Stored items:
----

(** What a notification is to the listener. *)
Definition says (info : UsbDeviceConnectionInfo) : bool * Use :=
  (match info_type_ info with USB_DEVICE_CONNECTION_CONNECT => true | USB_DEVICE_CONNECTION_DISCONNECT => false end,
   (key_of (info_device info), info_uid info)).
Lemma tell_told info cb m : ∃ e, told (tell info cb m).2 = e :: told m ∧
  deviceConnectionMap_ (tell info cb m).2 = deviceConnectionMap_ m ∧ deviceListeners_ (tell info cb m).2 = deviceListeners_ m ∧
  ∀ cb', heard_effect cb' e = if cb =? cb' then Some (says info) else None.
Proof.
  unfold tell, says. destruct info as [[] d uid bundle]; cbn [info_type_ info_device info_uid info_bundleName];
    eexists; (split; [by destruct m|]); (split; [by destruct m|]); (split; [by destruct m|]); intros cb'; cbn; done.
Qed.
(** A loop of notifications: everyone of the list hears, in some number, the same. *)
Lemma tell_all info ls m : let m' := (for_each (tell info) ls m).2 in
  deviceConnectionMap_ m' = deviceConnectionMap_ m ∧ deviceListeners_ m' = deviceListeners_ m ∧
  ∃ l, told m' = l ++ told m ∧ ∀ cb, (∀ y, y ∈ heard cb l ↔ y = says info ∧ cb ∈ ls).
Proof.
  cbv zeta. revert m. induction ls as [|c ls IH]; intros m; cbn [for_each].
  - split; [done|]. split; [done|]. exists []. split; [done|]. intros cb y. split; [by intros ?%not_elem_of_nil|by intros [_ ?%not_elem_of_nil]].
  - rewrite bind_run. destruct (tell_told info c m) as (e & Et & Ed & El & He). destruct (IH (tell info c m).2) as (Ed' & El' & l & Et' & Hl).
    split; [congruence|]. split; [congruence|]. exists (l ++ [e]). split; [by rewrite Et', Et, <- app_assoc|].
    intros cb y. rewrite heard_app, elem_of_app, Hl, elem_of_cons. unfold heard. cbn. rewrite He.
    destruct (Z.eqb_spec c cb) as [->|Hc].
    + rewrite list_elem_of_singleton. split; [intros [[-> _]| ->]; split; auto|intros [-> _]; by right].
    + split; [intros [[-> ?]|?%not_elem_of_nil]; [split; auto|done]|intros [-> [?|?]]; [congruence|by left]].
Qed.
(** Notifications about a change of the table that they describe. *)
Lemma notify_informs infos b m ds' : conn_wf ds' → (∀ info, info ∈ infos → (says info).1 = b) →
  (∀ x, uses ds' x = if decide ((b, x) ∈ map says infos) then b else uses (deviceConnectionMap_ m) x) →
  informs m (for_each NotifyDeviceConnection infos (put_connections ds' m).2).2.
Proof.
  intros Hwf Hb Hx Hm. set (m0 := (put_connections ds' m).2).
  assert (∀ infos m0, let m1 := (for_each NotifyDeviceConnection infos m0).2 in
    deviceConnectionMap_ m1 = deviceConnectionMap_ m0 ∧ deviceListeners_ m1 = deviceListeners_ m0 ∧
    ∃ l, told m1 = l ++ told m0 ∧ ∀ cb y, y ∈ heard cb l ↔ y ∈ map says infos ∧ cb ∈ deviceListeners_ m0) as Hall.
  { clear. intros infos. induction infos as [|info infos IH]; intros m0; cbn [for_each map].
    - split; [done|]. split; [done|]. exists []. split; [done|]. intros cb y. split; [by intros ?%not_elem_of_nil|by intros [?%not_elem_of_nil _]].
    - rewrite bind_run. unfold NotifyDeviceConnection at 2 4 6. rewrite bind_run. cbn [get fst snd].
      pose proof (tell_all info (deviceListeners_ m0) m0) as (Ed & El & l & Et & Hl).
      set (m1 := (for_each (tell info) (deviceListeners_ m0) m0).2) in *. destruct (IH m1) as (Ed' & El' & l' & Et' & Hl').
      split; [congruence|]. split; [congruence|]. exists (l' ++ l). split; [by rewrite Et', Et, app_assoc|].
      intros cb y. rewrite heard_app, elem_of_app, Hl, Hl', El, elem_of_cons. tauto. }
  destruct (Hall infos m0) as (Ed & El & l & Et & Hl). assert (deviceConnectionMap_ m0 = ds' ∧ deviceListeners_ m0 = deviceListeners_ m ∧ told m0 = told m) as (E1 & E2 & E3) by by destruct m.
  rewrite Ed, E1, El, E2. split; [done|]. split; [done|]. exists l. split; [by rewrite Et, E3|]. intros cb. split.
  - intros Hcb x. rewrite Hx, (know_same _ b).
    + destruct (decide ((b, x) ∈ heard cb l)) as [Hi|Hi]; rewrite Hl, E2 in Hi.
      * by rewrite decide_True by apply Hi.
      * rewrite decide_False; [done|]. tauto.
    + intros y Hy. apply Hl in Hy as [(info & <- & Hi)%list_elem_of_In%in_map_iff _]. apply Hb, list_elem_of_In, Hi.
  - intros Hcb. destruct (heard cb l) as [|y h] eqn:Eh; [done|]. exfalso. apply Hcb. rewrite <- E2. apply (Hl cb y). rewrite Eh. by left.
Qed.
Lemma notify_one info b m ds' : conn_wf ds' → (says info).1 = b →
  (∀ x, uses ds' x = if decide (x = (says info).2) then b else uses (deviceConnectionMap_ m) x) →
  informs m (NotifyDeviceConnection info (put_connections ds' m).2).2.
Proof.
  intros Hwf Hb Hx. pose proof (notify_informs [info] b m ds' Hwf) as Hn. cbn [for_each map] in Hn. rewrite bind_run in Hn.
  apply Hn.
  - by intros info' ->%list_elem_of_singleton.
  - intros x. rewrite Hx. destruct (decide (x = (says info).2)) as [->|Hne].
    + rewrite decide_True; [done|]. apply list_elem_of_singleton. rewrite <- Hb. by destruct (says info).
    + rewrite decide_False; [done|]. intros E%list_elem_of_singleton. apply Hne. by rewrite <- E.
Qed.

----

_INSTRUCTIONS FOR THE TASK_. Among the lines above, which ones include the word "else"? Copy them.

_ANSWER FOR THE TASK_.
  ∀ cb', heard_effect cb' e = if cb =? cb' then Some (says info) else None.
  (∀ x, uses ds' x = if decide ((b, x) ∈ map says infos) then b else uses (deviceConnectionMap_ m) x) →
  (∀ x, uses ds' x = if decide (x = (says info).2) then b else uses (deviceConnectionMap_ m) x) →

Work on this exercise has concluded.